(Stored records)

Lemma in_endpoints_of (links : list (string * string)) (ep : string) :
  In ep (endpoints_of links) <-> exists l, In l links /\ (ep = fst l \/ ep = snd l).
Proof.
  induction links as [|[a b] links IH]; simpl.
  - split; [intros [] | intros (l & [] & _)].
  - rewrite IH. split.
    + intros [<-|[<-|(l & Hl & H)]].
      * exists (a, b). auto.
      * exists (a, b). auto.
      * exists l. auto.
    + intros (l & [<-|Hl] & H).
      * simpl in H. destruct H as [->| ->]; auto.
      * right. right. exists l. auto.
Qed.

(** *** The order of the report *)

(** Each entry is at most the one after it. *)
Fixpoint ascending (xs : list string) : Prop :=
  match xs with
  | [] => True
  | x :: rest =>
      match rest with
      | [] => True
      | y :: _ => String.leb x y = true /\ ascending rest
      end
  end.

Lemma insert_sorted_perm (x : string) (xs : list string) :
  Permutation (x :: xs) (insert_sorted x xs).
Proof.
  induction xs as [|y ys IH]; simpl; [apply Permutation_refl|].
  destruct (String.leb x y); [apply Permutation_refl|].
  eapply Permutation_trans; [apply perm_swap|]. apply perm_skip. exact IH.
Qed.

Lemma sorted_perm (xs : list string) : Permutation xs (sorted xs).
Proof.
  induction xs as [|x xs IH]; simpl; [constructor|].
  eapply Permutation_trans; [apply perm_skip; exact IH|].
  apply insert_sorted_perm.
Qed.

Lemma insert_sorted_ascending (x : string) (xs : list string) :
  ascending xs -> ascending (insert_sorted x xs).
Proof.
  induction xs as [|y ys IH]; intros H; [exact I|].
  simpl. destruct (String.leb x y) eqn:E.
  - split; [exact E | exact H].
  - assert (Hyx : String.leb y x = true).
    { destruct (String.leb_total x y) as [H'|H']; [congruence | exact H']. }
    destruct ys as [|z zs].
    + simpl. auto.
    + destruct H as [Hyz Hrest]. specialize (IH Hrest).
      simpl in IH |- *. destruct (String.leb x z); split; auto.
Qed.

Lemma sorted_ascending (xs : list string) : ascending (sorted xs).
Proof.
  induction xs as [|x xs IH]; [exact I|].
  simpl. apply insert_sorted_ascending. exact IH.
Qed.

End CheckReport.

(** X15.  What [check_links_vs_configs] finds.  A device is recorded as
    missing when an endpoint with a colon names it and the parsed
    configurations have no such key; it is recorded once.  The missing
    interfaces are recorded endpoint by endpoint, in order and with
    repetitions: an entry [dev:iface] for each endpoint of a known device
    whose interface, lower-cased, is not among the lower-cased interface
    names of the device. *)
Theorem X15_link_check_findings (parsed_configs : CheckLinks.configs)
    (links : list (string * string)) :
  exists st,
    CheckLinks.check_links_vs_configs parsed_configs links = Ok st
    /\ NoDup (CheckLinks.missing_devices st)
    /\ (forall d, In d (CheckLinks.missing_devices st) <->
          exists l ep, In l links /\ (ep = fst l \/ ep = snd l)
                       /\ PyStr.contains ":" ep = true
                       /\ d = PyStr.strip (PyStr.before ":" ep)
                       /\ Dict.get d parsed_configs = None)
    /\ CheckLinks.missing_interfaces st
       = flat_map (CheckReport.missing_iface parsed_configs)
           (CheckLinks.endpoints_of links)
    /\ (forall ep cfg k,
          PyStr.contains ":" ep = true ->
          Dict.get (PyStr.strip (PyStr.before ":" ep)) parsed_configs = Some cfg ->
          Dict.get "interfaces" cfg = Some k ->
          (CheckReport.missing_iface parsed_configs ep = []
           <-> exists name, In name k
                 /\ PyStr.lower name
                    = PyStr.lower (PyStr.strip (PyStr.after ":" ep)))).
Proof.
  unfold CheckLinks.check_links_vs_configs.
  destruct (CheckReport.check_endpoints_spec parsed_configs
              (CheckLinks.endpoints_of links) (CheckLinks.mkCheck [] [] []))
    as (st & Hst & Hdev & Hnd & Hif & _).
  rewrite Hst. simpl. eexists. split; [reflexivity|]. simpl.
  split; [apply Hnd; constructor|]. split; [|split; [exact Hif|]].
  - intros d. rewrite Hdev. simpl. split.
    + intros [[]|(ep & Hin & Hc & Hd & Hg)].
      apply CheckReport.in_endpoints_of in Hin. destruct Hin as (l & Hl & Hep).
      exists l, ep. auto.
    + intros (l & ep & Hl & Hep & Hc & Hd & Hg). right. exists ep.
      split; [apply CheckReport.in_endpoints_of; eauto | auto].
  - intros ep cfg k Hc Hg Hk. unfold CheckReport.missing_iface.
    rewrite Hc. unfold CheckReport.device_of. rewrite Hg.
    unfold CheckReport.ifaces_of. rewrite Hk.
    destruct (mem _ _) eqn:E.
    + split; [|reflexivity]. intros _. apply DictFacts.mem_In in E.
      apply in_map_iff in E. destruct E as (name & E & Hin). eauto.
    + split; [discriminate|]. intros (name & Hin & E'). exfalso.
      apply DictFacts.mem_false in E. apply E. unfold CheckReport.iface_of.
      rewrite <- E'. apply in_map. exact Hin.
Qed.

(** X16.  What [check_links_vs_configs] prints: first a line for each
    endpoint without a colon, in the order of the links; then the missing
    devices, one line each in ascending order under their heading, or
    that there are none; then the missing interfaces in the same way. *)
Theorem X16_link_check_printout (parsed_configs : CheckLinks.configs)
    (links : list (string * string)) :
  exists st ds ifs,
    CheckLinks.check_links_vs_configs parsed_configs links = Ok st
    /\ Permutation (CheckLinks.missing_devices st) ds
    /\ CheckReport.ascending ds
    /\ Permutation (CheckLinks.missing_interfaces st) ifs
    /\ CheckReport.ascending ifs
    /\ CheckLinks.printed st
       = map CheckReport.invalid_msg
           (filter CheckReport.no_colon (CheckLinks.endpoints_of links))
         ++ (match ds with
             | [] => ["No missing devices found."]
             | _ :: _ => "Missing devices in parsed configs:"
                           :: map (fun d => " - " +++ d) ds
             end)
         ++ (match ifs with
             | [] => ["No missing interfaces found."]
             | _ :: _ => String "010" "Missing interfaces in parsed configs:"
                           :: map (fun i => " - " +++ i) ifs
             end).
Proof.
  unfold CheckLinks.check_links_vs_configs.
  destruct (CheckReport.check_endpoints_spec parsed_configs
              (CheckLinks.endpoints_of links) (CheckLinks.mkCheck [] [] []))
    as (st & Hst & _ & _ & _ & Hp).
  rewrite Hst. simpl.
  eexists. exists (PyStr.sorted (CheckLinks.missing_devices st)),
                  (PyStr.sorted (CheckLinks.missing_interfaces st)).
  split; [reflexivity|]. simpl.
  split; [apply CheckReport.sorted_perm|].
  split; [apply CheckReport.sorted_ascending|].
  split; [apply CheckReport.sorted_perm|].
  split; [apply CheckReport.sorted_ascending|].
  rewrite Hp. simpl. f_equal. unfold CheckLinks.report. f_equal.
  - destruct (CheckLinks.missing_devices st) as [|d ds] eqn:E; [reflexivity|].
    destruct (PyStr.sorted (d :: ds)) as [|x xs] eqn:Es; [|reflexivity].
    pose proof (CheckReport.sorted_perm (d :: ds)) as Hperm. rewrite Es in Hperm.
    apply Permutation_sym, Permutation_nil in Hperm. discriminate.
  - destruct (CheckLinks.missing_interfaces st) as [|d ds] eqn:E; [reflexivity|].
    destruct (PyStr.sorted (d :: ds)) as [|x xs] eqn:Es; [|reflexivity].
    pose proof (CheckReport.sorted_perm (d :: ds)) as Hperm. rewrite Es in Hperm.
    apply Permutation_sym, Permutation_nil in Hperm. discriminate.
Qed.

(* ------------------------------------------------------------------ *)
(** ** The links a file yields *)

Module ReadLinksFacts.

Import PyStr PyStrFacts CheckLinks CheckLinksFacts.

Lemma lstrip_head (s : string) :
  lstrip s = "" \/ exists c r, lstrip s = String c r /\ isspace c = false.
Proof.
  induction s as [|c s IH]; simpl; [auto|].
  destruct (isspace c) eqn:E; [exact IH|]. right. eauto.
Qed.

Lemma rstrip_idem (s : string) : rstrip (rstrip s) = rstrip s.
Proof.
  induction s as [|c s IH]; [reflexivity|]. simpl.
  destruct (rstrip s) as [|d r] eqn:E.
  - destruct (isspace c) eqn:Ec; [reflexivity|]. simpl. rewrite Ec. reflexivity.
  - change (rstrip (String c (String d r)))
      with (match rstrip (String d r) with
            | EmptyString => if isspace c then EmptyString else String c EmptyString
            | r' => String c r'
            end).
    rewrite IH. reflexivity.
Qed.

(** Stripping a stripped string changes nothing. *)
Lemma strip_idem (s : string) : strip (strip s) = strip s.
Proof.
  unfold strip. destruct (lstrip_head s) as [E|(c & r & E & Hc)]; rewrite E.
  - reflexivity.
  - destruct (rstrip_head c r Hc) as [r' Hr]. rewrite Hr.
    simpl lstrip. rewrite Hc. rewrite <- Hr. apply rstrip_idem.
Qed.

Lemma lstrip_keeps_out (c : ascii) (s : string) :
  contains c s = false -> contains c (lstrip s) = false.
Proof.
  induction s as [|d s IH]; simpl; [auto|].
  destruct (Ascii.eqb c d) eqn:E; [discriminate|]. intros H.
  destruct (isspace d); [apply IH; exact H|]. simpl. rewrite E. exact H.
Qed.

Lemma rstrip_keeps_out (c : ascii) (s : string) :
  contains c s = false -> contains c (rstrip s) = false.
Proof.
  induction s as [|d s IH]; simpl; [auto|].
  destruct (Ascii.eqb c d) eqn:E; [discriminate|]. intros H.
  specialize (IH H). destruct (rstrip s) as [|e r].
  - destruct (isspace d); simpl; [reflexivity | rewrite E; reflexivity].
  - simpl. rewrite E. exact IH.
Qed.

(** Stripping adds no character. *)
Lemma strip_keeps_out (c : ascii) (s : string) :
  contains c s = false -> contains c (strip s) = false.
Proof.
  intros H. unfold strip. apply rstrip_keeps_out, lstrip_keeps_out, H.
Qed.

(** A line that yields a link. *)
Definition accepted (line : string) : bool :=
  negb (String.eqb (strip line) "" || startswith "#" (strip line))
  && contains "-" (strip line).

(** A line that yields a diagnostic. *)
Definition rejected (line : string) : bool :=
  negb (String.eqb (strip line) "" || startswith "#" (strip line))
  && negb (contains "-" (strip line)).

Definition link_of (line : string) : string * string :=
  (strip (before "-" (strip line)), strip (after "-" (strip line))).

Definition skip_msg (line : string) : string :=
  "Skipping invalid link line (missing '-'): " +++ strip line.

Lemma read_line_cases (line : string) :
  read_line line
  = Ok (if accepted line then [link_of line] else [],
        if rejected line then [skip_msg line] else []).
Proof.
  unfold read_line, accepted, rejected.
  destruct (String.eqb (strip line) "" || startswith "#" (strip line)); simpl;
    [reflexivity|].
  destruct (contains "-" (strip line)) eqn:E; simpl; [|reflexivity].
  rewrite (unpack2_split1 _ _ E). reflexivity.
Qed.

Lemma read_lines_filter (lines : list string) :
  read_lines lines
  = Ok (map link_of (filter accepted lines), map skip_msg (filter rejected lines)).
Proof.
  induction lines as [|l rest IH]; [reflexivity|].
  simpl. rewrite read_line_cases, IH. simpl.
  destruct (accepted l), (rejected l); reflexivity.
Qed.

Lemma filter_split_length {A : Type} (p q : A -> bool) (l : list A) :
  (forall x, p x = true -> q x = false) ->
  List.length (filter p l) + List.length (filter q l) <= List.length l.
Proof.
  intros H. induction l as [|x l IH]; simpl; [lia|].
  destruct (p x) eqn:Ep.
  - rewrite (H x Ep). simpl. lia.
  - destruct (q x); simpl; lia.
Qed.

End ReadLinksFacts.

(** X17.  The links [read_links] returns for a file are the pairs of its
    accepted lines, in file order: the lines that are neither blank nor
    comments and hold a dash.  A diagnostic is printed for each other
    line that is neither blank nor a comment.  Both endpoints of a
    returned link are stripped, and the left one holds no dash. *)
Theorem X17_read_links_in_file_order (fs : string -> option (list string))
    (path : string) (lines : list string) :
  fs path = Some lines ->
  exists links diags,
    CheckLinks.read_links fs path = Ok (links, diags)
    /\ links = map ReadLinksFacts.link_of (filter ReadLinksFacts.accepted lines)
    /\ diags = map ReadLinksFacts.skip_msg (filter ReadLinksFacts.rejected lines)
    /\ List.length links + List.length diags <= List.length lines
    /\ forall l r, In (l, r) links ->
         PyStr.strip l = l /\ PyStr.strip r = r /\ PyStr.contains "-" l = false.
Proof.
  intros Hfs. unfold CheckLinks.read_links. rewrite Hfs.
  rewrite ReadLinksFacts.read_lines_filter. do 2 eexists.
  split; [reflexivity|]. split; [reflexivity|]. split; [reflexivity|]. split.
  - rewrite !length_map. apply ReadLinksFacts.filter_split_length.
    intros x. unfold ReadLinksFacts.accepted, ReadLinksFacts.rejected.
    rewrite !andb_true_iff. intros [_ H]. rewrite H, andb_false_r. reflexivity.
  - intros l r Hin. apply in_map_iff in Hin. destruct Hin as (line & E & Hin).
    apply filter_In in Hin. destruct Hin as [_ Hacc].
    unfold ReadLinksFacts.link_of in E. injection E as <- <-.
    split; [apply ReadLinksFacts.strip_idem|].
    split; [apply ReadLinksFacts.strip_idem|].
    apply ReadLinksFacts.strip_keeps_out.
    apply PyStrFacts.before_after_split.
    unfold ReadLinksFacts.accepted in Hacc. apply andb_true_iff in Hacc. tauto.
Qed.
(** Where the loop stands when [sortSystems] returns an order. *)
Lemma sortSystems_Ok_final unsorted sorted :
  sortSystems unsorted = Some (Ok sorted) →
  ∃ L, NoDup L
       ∧ (∀ k, k ∈ L ↔ k ∈ ctor <$> unsorted)
       ∧ (∀ i k v0 d, L !! i = Some k → (k, v0) ∈ graph_of unsorted → d ∈ v0 →
            ∃ j, j < i ∧ L !! j = Some d)
       ∧ lookupNodes unsorted L = Ok sorted.
Proof.
  intros Hs.
  destruct (sortSystems_cases (progress (graph_of unsorted)) unsorted)
    as (g' & L' & HP & Hk & Hc & Hn).
  - intros graph n S1 L. apply progress_round.
  - apply progress_init, graph_of_keys_NoDup.
  - destruct HP as (Hnd & Hempty & Hqueued & _ & Htopo).
    rewrite app_nil_r in Hnd. exists L'.
    destruct (decide (Exists (λ v, 0 < length v) g'.*2)) as [Hex|Hex].
    { rewrite Hc in Hs; done. }
    apply not_Exists_Forall in Hex; [|intros ?; apply _].
    rewrite Hn in Hs by done. injection Hs as Hl.
    split_and!; [done | | done | done].
    intros k. rewrite <- graph_of_keys, <- Hk. split.
    + intros Hin. specialize (Hempty k). rewrite app_nil_r in Hempty.
      apply list_elem_of_fmap. exists (k, []). split; [done | auto].
    + intros ([k' v] & -> & Hin)%list_elem_of_fmap. simpl.
      specialize (Hqueued k'). rewrite app_nil_r in Hqueued. apply Hqueued.
      rewrite Forall_forall in Hex.
      assert (Hv : ¬ 0 < length v).
      { apply Hex. apply list_elem_of_fmap. by exists (k', v). }
      destruct v; [done | simpl in Hv; lia].
Qed.

Lemma sortSystems_Ok_sound unsorted sorted :
  distinct unsorted → sortSystems unsorted = Some (Ok sorted) →
  sorted ≡ₚ unsorted ∧ after_dependencies sorted.
Proof.
  intros Hd (L & Hnd & Hall & Htopo & Hl)%sortSystems_Ok_final.
  pose proof (lookupNodes_ctor _ _ _ Hl) as Hc.
  destruct (lookupNodes_Ok unsorted L) as (sorted' & Hl' & _ & Hin).
  { intros t. apply Hall. }
  rewrite Hl in Hl'. injection Hl' as <-.
  split.
  - apply NoDup_Permutation.
    + apply (NoDup_fmap_1 ctor). by rewrite Hc.
    + by apply (NoDup_fmap_1 ctor).
    + intros node. split; [auto|]. intros Hn.
      assert (Hcn : ctor node ∈ ctor <$> sorted).
      { rewrite Hc. apply Hall. by apply list_elem_of_fmap_2. }
      apply list_elem_of_fmap in Hcn as (node' & Heq & Hn').
      by rewrite (NoDup_fmap_inj_on ctor unsorted node node' Hd Hn (Hin _ Hn') Heq).
  - intros i node d Hi Hdep.
    assert (HLi : L !! i = Some (ctor node)).
    { rewrite <- Hc, list_lookup_fmap, Hi. done. }
    assert (Hentry : (ctor node, dependencies node) ∈ graph_of unsorted).
    { apply graph_of_entry; [done|]. apply Hin. by eapply list_elem_of_lookup_2. }
    destruct (Htopo i _ _ d HLi Hentry Hdep) as (j & Hj & Hjd).
    rewrite <- Hc, list_lookup_fmap in Hjd.
    destruct (sorted !! j) as [dn|] eqn:Hdn; [|done].
    exists j, dn. split_and!; [done | done |]. by injection Hjd.
Qed.
(** A run calls [calc] once, with the operands 73 and 37, when
    CONFIG_CALCULATION is defined, and never otherwise. *)
Theorem main_calls (cfg : Config) (argc : Z) (argv : list string)
    (t : trace) (code : Z) :
  main cfg argc argv = Some (t, code) ->
  calls t = if defined (CONFIG_CALCULATION cfg) then [(73, 37)] else [].
Proof.
  intros Hrun.
  pose proof (run_calc_mode cfg argc argv t code Hrun) as Hadd.
  unfold main in Hrun.
  destruct (compiles cfg); [|discriminate].
  destruct (main_mode cfg) as [m|]; [|discriminate].
  unfold ifdef_calculation, calc, calc_body in Hrun. rewrite Hadd in Hrun.
  unfold ifdef_debug in Hrun.
  destruct (defined (CONFIG_CALCULATION cfg)), (defined (CONFIG_DEBUG cfg));
    injection Hrun as <- _; reflexivity.
Qed.

Lemma main_calls_witness :
  calls [Print ("Calculation Example" ++ nl);
         Print ("Substracting 37 from 73" ++ nl);
         Call 73 37;
         Print ("73 + 37 = 110" ++ nl)]
  = if defined (CONFIG_CALCULATION cfg_subtraction_gate_on)
    then [(73, 37)] else [].
Proof.
  apply (main_calls cfg_subtraction_gate_on 1 ["example"] _ 0).
  reflexivity.
Defined.

(** ** Shape of the output *)

Lemma banner_closed (m : OperationMode) : exists s, banner m = s ++ nl.
Proof.
  destruct m;
    [exists "Adding 37 to 73"
    |exists "Substracting 37 from 73"
    |exists "No operation specified; nothing to calculate"];
    reflexivity.
Qed.

(** Standard output of every run ends with a line feed, whatever the text
    of MODE is: the last text printed is the mode line or the result
    line. *)
Theorem main_output_closed (cfg : Config) (argc : Z) (argv : list string)
    (t : trace) (code : Z) :
  main cfg argc argv = Some (t, code) ->
  exists s, stdout t = s ++ nl.
Proof.
  intros Hrun.
  pose proof (run_calc_mode cfg argc argv t code Hrun) as Hadd.
  unfold main in Hrun.
  destruct (compiles cfg); [|discriminate].
  destruct (main_mode cfg) as [m|]; [|discriminate].
  unfold ifdef_calculation, calc, calc_body in Hrun. rewrite Hadd in Hrun.
  destruct (defined (CONFIG_CALCULATION cfg)); injection Hrun as <- _.
  - rewrite !stdout_app. cbn [stdout].
    rewrite stdout_app. cbn [stdout].
    rewrite printf_result_text, append_empty_r.
    rewrite <- !append_assoc. eauto.
  - rewrite !stdout_app. cbn [stdout].
    destruct (banner_closed m) as [s ->].
    rewrite !append_empty_r, <- !append_assoc. eauto.
Qed.
(** * Elevoniq data pipeline: a shallow embedding of [src/main.py] and [src/config.py]

    The pipeline logs into Salesforce, exports a fixed list of objects into
    one workbook (or standalone CSV files for large objects), appends timing
    statistics to a CSV file and uploads the files to a Drive folder.

    The embedding keeps the structure of the Python code: the classes'
    attributes become fields of a [World] record, the methods become
    computations in a state-and-exception monad, the [for]/[try] retry loops
    and the [while] pagination loop are written out, and the external
    libraries (simple_salesforce, pandas, the clock, the file system, the
    Drive client) are an interface the development is parametric in: what
    a library call replies is never computed here, only what the code does
    with each possible reply. *)

From stdpp Require Import gmap strings list.
From Stdlib Require Import ZArith Lia.
(** * Credential and token core of the property-listing backend

  A shallow embedding of [backend/app/auth.py], [backend/app/api/auth.py]
  and the ownership checks of [backend/app/api/properties.py], with the
  properties of the credential-and-token subsystem proved about it.

  Conventions.
  - A Python call that may raise is a computation in [Result]; a handler
    that reads or writes the SQLAlchemy session or prints is a
    computation in [M], a state-and-exception monad over [World].
  - The two third-party libraries the code calls, passlib's
    [CryptContext] and python-jose's [jwt], are interfaces
    ([PasswordContext], [JwtCodec]); every definition of the application
    is parameterised by them.
  - [datetime] and [timedelta] are integers counting microseconds, the
    resolution of the Python types. *)

From stdpp Require Import gmap strings list fin_maps.
From Stdlib Require Import ZArith.

Local Open Scope string_scope.
Local Open Scope Z_scope.

(** ** Python values and exceptions *)

Module Py.

Definition datetime := Z.
Definition timedelta := Z.

(** [timedelta(minutes=n)] *)
Definition minutes (n : Z) : timedelta := n * 60 * 1000000.

(** [calendar.timegm(t.utctimetuple())]: whole seconds since the epoch. *)
Definition timegm (t : datetime) : Z := t `div` 1000000.

(** The classes of [jose.exceptions] that [jwt.decode] raises; all of
    them derive from [JWTError]. The first two are plain [JWTError]s
    that differ in their message only. *)
Inductive JWTError :=
| SignatureVerificationFailed
| MalformedToken
| ExpiredSignatureError
| JWTClaimsError.

Inductive Exception :=
| HTTPException (status_code : Z) (detail : string)
                (headers : option (list (string * string)))
| JoseError (e : JWTError)
| UnknownHashError
| ValidationError.

Inductive Result (A : Type) :=
| Return (a : A)
| Raise (e : Exception).
Arguments Return {A} a.
Arguments Raise {A} e.

#[global] Instance Result_ret : MRet Result := @Return.
#[global] Instance Result_bind : MBind Result := λ A B f r,
  match r with
  | Return a => f a
  | Raise e => Raise e
  end.

#[global] Instance JWTError_eq_dec : EqDecision JWTError.
Proof. solve_decision. Defined.
#[global] Instance Exception_eq_dec : EqDecision Exception.
Proof. solve_decision. Defined.

(** The values a JWT claim takes in this program. *)
Inductive Claim :=
| CStr (s : string)
| CInt (n : Z)
| CDatetime (t : datetime).

#[global] Instance Claim_eq_dec : EqDecision Claim.
Proof. solve_decision. Defined.

End Py.
Export Py.

(** ** app/models.py *)

Module Models.

Inductive UserRole := ADMIN | AGENT | CLIENT.

#[global] Instance UserRole_eq_dec : EqDecision UserRole.
Proof. solve_decision. Defined.

Inductive PropertyStatus := DRAFT | ACTIVE | SOLD | WITHDRAWN | PENDING.

(** A row of [users]. *)
Record User := mkUser {
  u_id : Z;
  u_email : string;
  u_username : string;
  u_hashed_password : string;
  u_first_name : option string;
  u_last_name : option string;
  u_phone_number : option string;
  u_profile_image_url : option string;
  u_role : UserRole;
  u_is_active : bool;
  u_is_verified : bool;
  u_created_at : datetime;
  u_updated_at : datetime;
  u_last_login : option datetime
}.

[Work request]: Whenever a line of the data includes the word "diagnostic", show that line in full.

[Exercise answer]:
(** A line that yields a diagnostic. *)
    comments and hold a dash.  A diagnostic is printed for each other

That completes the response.